··· SUPPLIED DATA ···

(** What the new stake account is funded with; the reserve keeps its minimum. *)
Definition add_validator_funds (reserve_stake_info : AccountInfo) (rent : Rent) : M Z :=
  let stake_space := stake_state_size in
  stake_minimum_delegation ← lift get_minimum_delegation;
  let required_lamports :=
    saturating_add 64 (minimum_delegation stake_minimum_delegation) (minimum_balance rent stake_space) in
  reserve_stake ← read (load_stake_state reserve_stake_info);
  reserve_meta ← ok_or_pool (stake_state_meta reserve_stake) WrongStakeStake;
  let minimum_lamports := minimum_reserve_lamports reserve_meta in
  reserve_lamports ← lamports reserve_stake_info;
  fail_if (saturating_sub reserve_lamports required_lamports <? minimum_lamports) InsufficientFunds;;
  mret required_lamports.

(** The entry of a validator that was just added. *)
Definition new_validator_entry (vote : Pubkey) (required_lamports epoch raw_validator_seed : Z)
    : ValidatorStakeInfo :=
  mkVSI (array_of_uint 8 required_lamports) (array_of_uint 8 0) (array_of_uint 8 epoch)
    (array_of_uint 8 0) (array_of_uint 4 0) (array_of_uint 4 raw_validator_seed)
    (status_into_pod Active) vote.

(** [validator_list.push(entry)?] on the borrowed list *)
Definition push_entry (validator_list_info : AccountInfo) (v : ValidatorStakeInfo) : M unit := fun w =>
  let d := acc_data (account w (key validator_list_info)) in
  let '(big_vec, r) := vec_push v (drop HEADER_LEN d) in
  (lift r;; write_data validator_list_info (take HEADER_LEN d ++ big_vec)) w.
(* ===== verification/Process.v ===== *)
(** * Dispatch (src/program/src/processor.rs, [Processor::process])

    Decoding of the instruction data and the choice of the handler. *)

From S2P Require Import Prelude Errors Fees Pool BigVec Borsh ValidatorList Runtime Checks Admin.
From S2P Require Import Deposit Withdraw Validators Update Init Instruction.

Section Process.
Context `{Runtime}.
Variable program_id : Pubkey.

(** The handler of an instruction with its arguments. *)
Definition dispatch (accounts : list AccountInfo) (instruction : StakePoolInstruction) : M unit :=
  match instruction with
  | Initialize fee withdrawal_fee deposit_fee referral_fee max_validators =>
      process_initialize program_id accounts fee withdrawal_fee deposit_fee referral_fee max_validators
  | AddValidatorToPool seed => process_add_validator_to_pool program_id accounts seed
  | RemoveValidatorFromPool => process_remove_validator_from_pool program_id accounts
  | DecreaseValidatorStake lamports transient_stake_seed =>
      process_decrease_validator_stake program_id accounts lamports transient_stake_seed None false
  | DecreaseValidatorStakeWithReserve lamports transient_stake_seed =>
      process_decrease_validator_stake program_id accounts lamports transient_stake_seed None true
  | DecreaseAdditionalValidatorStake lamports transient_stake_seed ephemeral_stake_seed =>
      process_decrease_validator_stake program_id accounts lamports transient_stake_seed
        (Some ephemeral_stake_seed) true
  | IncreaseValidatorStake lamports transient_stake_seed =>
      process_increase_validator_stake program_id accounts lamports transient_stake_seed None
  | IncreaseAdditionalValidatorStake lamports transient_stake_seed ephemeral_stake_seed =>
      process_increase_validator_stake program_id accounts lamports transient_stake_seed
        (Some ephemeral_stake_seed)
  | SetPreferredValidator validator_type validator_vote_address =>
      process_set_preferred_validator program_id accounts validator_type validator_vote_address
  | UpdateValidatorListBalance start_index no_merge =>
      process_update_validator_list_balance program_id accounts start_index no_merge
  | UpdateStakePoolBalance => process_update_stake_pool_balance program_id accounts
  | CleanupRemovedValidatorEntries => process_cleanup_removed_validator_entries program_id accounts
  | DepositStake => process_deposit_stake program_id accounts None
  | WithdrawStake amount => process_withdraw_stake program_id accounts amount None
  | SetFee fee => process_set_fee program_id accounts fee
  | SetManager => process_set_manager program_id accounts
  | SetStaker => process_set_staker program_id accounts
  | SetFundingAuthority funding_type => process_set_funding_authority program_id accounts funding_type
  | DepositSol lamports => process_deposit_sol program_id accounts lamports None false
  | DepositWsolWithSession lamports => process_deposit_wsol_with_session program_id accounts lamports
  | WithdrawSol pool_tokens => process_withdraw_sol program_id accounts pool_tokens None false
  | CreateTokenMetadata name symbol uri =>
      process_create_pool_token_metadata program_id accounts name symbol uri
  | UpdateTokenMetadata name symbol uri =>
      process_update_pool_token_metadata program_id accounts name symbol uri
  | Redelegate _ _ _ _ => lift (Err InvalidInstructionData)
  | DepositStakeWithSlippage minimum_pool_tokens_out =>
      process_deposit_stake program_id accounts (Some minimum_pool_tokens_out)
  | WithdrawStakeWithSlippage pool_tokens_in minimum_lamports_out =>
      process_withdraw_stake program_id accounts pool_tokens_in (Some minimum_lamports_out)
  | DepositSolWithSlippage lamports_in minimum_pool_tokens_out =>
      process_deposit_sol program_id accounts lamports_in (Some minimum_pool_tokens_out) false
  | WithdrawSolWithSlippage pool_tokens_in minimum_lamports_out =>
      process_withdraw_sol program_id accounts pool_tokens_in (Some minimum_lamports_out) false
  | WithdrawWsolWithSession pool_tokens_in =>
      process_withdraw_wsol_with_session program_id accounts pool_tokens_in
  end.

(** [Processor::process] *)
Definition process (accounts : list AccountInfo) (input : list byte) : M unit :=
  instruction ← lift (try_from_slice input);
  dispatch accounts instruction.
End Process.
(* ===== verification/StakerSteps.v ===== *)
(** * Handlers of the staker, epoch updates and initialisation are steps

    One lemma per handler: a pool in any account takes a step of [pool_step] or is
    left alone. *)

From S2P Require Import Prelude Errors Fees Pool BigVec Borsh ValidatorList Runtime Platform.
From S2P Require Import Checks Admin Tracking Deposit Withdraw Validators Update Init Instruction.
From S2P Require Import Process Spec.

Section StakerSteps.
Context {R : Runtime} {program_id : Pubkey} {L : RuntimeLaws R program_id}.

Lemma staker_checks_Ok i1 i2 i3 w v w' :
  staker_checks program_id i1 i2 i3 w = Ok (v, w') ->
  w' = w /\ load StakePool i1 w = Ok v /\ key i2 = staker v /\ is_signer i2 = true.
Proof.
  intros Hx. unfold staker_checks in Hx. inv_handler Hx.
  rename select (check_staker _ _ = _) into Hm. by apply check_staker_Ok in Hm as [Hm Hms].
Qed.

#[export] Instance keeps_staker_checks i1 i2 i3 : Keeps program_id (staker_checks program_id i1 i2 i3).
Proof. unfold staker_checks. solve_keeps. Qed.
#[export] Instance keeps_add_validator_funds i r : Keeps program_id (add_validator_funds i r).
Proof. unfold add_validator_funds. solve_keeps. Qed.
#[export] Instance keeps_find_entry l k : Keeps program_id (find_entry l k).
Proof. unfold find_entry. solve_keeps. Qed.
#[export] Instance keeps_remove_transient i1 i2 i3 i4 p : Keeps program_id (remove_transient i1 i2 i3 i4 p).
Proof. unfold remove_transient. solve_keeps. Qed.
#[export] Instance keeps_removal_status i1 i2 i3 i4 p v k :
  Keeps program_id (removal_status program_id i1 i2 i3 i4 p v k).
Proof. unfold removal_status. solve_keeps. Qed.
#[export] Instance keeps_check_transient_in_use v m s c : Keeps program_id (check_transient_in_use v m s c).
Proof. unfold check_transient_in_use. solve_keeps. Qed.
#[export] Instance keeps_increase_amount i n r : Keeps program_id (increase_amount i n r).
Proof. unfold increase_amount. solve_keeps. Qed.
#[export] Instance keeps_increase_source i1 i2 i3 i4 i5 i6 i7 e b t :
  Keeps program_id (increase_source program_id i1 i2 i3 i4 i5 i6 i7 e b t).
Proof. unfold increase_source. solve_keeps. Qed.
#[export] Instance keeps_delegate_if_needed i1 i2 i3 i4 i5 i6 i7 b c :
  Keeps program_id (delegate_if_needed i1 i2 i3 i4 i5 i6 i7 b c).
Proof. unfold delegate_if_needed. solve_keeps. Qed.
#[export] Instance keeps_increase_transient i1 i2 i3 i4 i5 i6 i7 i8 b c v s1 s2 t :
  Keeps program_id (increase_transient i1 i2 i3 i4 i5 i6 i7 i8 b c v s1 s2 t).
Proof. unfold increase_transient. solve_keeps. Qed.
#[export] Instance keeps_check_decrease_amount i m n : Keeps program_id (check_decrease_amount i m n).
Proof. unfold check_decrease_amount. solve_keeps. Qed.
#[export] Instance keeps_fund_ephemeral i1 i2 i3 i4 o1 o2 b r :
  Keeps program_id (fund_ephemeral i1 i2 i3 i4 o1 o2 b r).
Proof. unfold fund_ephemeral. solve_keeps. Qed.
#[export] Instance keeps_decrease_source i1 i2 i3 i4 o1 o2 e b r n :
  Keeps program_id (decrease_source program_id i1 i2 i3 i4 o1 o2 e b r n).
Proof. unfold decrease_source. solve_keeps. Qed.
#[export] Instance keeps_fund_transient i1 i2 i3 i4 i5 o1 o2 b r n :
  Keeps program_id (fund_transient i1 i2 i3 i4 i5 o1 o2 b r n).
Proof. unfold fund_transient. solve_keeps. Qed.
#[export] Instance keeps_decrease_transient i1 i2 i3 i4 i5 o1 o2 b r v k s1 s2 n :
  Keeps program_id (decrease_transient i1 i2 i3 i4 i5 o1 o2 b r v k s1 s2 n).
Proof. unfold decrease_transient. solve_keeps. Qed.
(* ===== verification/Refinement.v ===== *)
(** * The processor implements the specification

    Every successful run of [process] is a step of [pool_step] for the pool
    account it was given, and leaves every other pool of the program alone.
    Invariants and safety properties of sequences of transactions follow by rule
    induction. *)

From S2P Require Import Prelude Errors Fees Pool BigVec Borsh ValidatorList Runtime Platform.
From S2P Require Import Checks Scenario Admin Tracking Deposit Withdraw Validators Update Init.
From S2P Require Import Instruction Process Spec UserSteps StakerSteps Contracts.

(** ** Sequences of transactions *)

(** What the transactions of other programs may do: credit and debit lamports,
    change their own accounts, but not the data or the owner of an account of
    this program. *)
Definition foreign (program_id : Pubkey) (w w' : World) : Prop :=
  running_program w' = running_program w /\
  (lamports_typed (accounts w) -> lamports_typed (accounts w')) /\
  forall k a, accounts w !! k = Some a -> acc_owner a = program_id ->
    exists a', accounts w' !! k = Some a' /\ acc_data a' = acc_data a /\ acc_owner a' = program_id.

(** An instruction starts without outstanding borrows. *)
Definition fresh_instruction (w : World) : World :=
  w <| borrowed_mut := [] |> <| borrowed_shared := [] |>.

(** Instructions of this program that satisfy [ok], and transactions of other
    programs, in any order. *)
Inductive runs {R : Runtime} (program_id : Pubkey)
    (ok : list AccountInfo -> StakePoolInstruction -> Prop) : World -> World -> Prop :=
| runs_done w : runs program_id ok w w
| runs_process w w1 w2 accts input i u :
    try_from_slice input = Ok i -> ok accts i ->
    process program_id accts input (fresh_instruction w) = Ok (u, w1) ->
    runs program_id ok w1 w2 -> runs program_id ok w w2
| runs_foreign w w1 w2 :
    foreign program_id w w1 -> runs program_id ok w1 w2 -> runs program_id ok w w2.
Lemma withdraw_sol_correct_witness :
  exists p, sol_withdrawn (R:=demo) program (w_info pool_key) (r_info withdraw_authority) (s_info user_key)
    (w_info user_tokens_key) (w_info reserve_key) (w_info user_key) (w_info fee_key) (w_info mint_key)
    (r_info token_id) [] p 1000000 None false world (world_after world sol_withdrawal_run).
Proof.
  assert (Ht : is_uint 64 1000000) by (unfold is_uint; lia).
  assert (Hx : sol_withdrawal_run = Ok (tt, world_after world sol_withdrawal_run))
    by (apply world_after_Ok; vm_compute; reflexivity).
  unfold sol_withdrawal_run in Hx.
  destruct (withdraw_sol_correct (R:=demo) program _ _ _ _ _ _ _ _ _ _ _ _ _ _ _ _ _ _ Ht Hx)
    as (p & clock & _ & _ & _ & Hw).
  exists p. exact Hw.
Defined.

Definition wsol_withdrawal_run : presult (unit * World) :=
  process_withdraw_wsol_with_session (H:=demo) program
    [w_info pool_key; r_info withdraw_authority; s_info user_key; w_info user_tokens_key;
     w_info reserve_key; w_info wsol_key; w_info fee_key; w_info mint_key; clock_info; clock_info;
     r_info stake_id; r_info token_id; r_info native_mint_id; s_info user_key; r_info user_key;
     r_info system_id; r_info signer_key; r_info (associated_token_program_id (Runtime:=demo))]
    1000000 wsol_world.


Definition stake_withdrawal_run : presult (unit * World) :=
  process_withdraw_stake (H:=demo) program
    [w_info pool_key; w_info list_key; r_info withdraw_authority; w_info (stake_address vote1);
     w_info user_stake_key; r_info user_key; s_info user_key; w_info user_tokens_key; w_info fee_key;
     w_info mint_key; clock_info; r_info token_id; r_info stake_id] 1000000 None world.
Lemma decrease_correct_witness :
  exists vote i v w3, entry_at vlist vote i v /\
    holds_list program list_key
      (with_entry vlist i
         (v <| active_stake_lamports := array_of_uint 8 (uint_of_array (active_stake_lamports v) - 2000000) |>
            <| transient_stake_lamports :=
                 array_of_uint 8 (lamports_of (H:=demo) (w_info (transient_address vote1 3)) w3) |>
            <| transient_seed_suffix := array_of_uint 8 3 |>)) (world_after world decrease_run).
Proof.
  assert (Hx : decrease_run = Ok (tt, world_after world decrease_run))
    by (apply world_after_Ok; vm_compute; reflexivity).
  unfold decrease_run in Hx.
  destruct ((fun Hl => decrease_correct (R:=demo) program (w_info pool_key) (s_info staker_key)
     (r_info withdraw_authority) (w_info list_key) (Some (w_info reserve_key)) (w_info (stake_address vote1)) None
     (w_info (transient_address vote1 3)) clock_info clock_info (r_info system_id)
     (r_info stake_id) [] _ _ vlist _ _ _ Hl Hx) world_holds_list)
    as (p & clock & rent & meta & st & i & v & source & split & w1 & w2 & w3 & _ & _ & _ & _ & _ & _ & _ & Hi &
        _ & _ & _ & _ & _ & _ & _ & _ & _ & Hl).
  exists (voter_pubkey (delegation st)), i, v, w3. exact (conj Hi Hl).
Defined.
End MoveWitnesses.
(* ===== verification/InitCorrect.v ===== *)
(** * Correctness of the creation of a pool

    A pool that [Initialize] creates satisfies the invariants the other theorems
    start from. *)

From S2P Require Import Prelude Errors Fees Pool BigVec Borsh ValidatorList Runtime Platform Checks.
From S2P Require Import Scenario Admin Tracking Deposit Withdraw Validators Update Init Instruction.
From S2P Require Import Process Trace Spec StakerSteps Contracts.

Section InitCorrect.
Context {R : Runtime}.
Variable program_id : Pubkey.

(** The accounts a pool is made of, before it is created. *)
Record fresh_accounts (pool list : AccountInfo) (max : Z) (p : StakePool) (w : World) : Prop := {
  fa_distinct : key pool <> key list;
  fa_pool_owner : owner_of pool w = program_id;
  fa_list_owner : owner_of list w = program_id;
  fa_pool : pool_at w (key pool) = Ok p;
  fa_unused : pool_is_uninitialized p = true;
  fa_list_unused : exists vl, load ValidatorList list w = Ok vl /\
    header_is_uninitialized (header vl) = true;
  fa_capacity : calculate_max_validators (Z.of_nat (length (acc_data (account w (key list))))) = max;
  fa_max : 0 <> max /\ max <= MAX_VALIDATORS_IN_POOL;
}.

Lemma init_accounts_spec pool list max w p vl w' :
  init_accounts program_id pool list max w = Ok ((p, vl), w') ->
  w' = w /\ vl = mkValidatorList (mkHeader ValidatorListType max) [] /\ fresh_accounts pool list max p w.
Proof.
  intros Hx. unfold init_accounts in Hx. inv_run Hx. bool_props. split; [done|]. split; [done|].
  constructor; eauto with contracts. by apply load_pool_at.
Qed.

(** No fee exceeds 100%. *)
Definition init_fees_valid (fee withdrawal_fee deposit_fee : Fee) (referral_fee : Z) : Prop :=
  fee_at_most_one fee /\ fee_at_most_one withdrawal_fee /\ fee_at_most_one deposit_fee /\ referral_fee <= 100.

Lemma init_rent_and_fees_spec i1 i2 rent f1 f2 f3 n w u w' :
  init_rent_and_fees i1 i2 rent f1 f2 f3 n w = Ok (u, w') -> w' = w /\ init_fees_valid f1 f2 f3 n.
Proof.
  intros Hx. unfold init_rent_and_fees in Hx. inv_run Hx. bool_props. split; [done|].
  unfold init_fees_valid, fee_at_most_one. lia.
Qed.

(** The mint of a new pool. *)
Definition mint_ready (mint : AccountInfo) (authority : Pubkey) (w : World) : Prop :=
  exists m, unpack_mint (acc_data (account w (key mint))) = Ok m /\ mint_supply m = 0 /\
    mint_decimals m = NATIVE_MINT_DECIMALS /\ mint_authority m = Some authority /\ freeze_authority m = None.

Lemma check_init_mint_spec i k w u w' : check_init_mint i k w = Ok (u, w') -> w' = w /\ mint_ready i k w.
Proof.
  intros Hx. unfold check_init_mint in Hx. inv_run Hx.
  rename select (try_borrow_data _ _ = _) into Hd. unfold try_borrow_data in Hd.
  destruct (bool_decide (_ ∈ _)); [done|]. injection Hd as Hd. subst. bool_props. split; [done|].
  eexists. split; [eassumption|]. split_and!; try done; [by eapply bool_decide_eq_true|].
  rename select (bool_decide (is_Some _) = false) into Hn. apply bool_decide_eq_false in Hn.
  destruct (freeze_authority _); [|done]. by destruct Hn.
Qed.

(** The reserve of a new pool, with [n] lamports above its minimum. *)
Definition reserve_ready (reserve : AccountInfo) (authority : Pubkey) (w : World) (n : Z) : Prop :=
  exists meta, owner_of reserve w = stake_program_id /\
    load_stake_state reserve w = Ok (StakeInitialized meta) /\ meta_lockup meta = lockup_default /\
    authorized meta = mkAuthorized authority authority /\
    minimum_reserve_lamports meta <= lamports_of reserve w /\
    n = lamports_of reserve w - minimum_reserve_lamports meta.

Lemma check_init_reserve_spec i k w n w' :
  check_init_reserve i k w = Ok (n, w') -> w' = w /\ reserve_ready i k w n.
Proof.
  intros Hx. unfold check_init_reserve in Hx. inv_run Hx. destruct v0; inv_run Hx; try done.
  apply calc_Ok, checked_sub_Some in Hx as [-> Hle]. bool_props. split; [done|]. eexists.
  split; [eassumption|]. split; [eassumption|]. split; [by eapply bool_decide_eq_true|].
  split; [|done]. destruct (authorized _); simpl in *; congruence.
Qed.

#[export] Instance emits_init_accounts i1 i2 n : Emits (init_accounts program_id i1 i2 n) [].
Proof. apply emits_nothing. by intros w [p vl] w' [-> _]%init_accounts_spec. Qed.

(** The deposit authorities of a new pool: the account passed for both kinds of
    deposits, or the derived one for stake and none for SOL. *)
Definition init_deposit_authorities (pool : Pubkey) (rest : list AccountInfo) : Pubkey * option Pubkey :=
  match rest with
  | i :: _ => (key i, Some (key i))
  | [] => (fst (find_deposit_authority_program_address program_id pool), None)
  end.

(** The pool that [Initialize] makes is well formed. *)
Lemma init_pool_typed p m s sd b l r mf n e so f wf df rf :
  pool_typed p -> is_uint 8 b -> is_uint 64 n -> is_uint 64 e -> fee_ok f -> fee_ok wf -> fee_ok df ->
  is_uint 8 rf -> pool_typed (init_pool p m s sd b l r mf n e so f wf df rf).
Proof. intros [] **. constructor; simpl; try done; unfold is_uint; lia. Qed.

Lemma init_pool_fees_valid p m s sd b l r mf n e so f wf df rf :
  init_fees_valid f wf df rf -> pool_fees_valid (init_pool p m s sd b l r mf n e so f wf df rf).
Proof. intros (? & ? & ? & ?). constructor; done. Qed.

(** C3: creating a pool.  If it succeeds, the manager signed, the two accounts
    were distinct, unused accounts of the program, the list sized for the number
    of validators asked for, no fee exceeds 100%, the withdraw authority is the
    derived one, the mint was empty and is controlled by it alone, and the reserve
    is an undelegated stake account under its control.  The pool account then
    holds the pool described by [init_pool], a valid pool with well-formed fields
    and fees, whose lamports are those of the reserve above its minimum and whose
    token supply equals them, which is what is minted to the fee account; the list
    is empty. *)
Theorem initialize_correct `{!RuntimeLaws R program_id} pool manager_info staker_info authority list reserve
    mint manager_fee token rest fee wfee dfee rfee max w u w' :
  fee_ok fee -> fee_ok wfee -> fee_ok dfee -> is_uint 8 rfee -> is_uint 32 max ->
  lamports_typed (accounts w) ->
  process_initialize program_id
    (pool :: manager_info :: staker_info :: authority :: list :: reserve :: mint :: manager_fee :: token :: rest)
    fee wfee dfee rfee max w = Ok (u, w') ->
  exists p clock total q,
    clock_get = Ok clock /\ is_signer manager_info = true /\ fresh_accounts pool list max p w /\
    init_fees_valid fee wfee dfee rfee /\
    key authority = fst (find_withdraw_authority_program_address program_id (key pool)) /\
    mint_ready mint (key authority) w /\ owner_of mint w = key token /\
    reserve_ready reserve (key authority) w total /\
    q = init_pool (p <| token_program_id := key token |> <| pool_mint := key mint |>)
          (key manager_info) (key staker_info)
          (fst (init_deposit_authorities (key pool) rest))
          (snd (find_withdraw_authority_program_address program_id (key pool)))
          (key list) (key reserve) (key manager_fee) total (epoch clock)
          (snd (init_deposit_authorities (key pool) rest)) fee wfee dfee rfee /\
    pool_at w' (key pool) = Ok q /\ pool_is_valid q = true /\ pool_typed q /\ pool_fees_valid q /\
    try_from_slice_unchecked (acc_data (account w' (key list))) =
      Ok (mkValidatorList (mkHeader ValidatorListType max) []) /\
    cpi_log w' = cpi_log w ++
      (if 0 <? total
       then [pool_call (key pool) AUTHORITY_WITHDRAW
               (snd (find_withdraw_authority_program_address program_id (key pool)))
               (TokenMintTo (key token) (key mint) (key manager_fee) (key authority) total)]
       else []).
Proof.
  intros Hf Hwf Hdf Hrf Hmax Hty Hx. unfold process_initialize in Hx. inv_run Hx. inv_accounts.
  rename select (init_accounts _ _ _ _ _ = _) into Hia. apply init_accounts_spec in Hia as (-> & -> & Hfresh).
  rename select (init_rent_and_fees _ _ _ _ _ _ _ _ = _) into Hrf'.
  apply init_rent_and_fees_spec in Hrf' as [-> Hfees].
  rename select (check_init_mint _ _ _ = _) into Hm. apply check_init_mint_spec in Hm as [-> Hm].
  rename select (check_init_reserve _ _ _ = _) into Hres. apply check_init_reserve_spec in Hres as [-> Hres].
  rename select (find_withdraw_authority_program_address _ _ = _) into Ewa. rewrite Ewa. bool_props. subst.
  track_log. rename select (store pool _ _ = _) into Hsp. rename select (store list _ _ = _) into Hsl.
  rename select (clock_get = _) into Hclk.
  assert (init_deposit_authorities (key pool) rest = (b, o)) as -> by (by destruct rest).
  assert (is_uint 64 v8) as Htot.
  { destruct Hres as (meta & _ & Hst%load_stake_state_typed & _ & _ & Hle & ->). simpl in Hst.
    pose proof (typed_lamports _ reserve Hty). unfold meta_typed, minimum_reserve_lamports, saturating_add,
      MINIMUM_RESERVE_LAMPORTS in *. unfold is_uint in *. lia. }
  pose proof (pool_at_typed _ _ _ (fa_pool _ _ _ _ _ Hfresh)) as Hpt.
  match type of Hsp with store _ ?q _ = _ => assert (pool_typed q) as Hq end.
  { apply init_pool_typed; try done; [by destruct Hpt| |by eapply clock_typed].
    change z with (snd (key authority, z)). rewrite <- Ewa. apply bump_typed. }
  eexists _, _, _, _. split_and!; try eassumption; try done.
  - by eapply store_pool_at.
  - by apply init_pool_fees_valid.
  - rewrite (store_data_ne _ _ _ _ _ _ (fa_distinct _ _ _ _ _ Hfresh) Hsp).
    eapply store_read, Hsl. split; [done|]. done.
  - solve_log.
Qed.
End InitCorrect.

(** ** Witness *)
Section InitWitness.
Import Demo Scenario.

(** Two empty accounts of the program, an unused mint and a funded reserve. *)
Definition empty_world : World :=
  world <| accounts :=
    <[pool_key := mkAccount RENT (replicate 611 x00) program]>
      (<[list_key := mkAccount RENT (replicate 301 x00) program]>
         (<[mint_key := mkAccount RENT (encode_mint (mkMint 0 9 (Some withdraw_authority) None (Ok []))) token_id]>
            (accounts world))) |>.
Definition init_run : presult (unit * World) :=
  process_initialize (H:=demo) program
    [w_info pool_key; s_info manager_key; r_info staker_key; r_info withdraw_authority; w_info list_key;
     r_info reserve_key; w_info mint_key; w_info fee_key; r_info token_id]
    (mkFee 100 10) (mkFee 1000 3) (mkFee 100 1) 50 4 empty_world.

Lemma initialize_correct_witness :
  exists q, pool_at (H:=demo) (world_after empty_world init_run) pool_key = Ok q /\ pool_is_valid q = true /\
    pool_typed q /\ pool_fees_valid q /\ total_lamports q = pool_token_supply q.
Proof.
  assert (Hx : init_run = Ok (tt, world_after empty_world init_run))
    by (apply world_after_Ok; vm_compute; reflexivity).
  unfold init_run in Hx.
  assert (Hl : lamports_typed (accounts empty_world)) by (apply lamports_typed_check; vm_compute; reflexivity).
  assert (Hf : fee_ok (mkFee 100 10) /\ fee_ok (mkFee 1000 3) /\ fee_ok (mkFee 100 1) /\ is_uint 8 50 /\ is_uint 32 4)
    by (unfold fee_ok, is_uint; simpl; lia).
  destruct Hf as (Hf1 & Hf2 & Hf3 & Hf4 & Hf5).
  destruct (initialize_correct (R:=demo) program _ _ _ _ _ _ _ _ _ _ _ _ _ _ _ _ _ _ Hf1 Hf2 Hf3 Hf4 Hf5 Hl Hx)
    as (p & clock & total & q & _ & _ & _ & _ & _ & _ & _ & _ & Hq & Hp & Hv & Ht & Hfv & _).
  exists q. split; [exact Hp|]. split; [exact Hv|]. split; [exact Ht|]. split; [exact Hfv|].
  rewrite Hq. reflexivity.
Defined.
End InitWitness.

···

## WORK REQUIRED
Your answer should consist solely of the lines above from the line with "#[export] Instance keeps_increase_amount" to the line with "Keeps program_id (increase_source", both included, reproduced exactly.

## ANSWER SPACE
#[export] Instance keeps_increase_amount i n r : Keeps program_id (increase_amount i n r).
Proof. unfold increase_amount. solve_keeps. Qed.
#[export] Instance keeps_increase_source i1 i2 i3 i4 i5 i6 i7 e b t :
  Keeps program_id (increase_source program_id i1 i2 i3 i4 i5 i6 i7 e b t).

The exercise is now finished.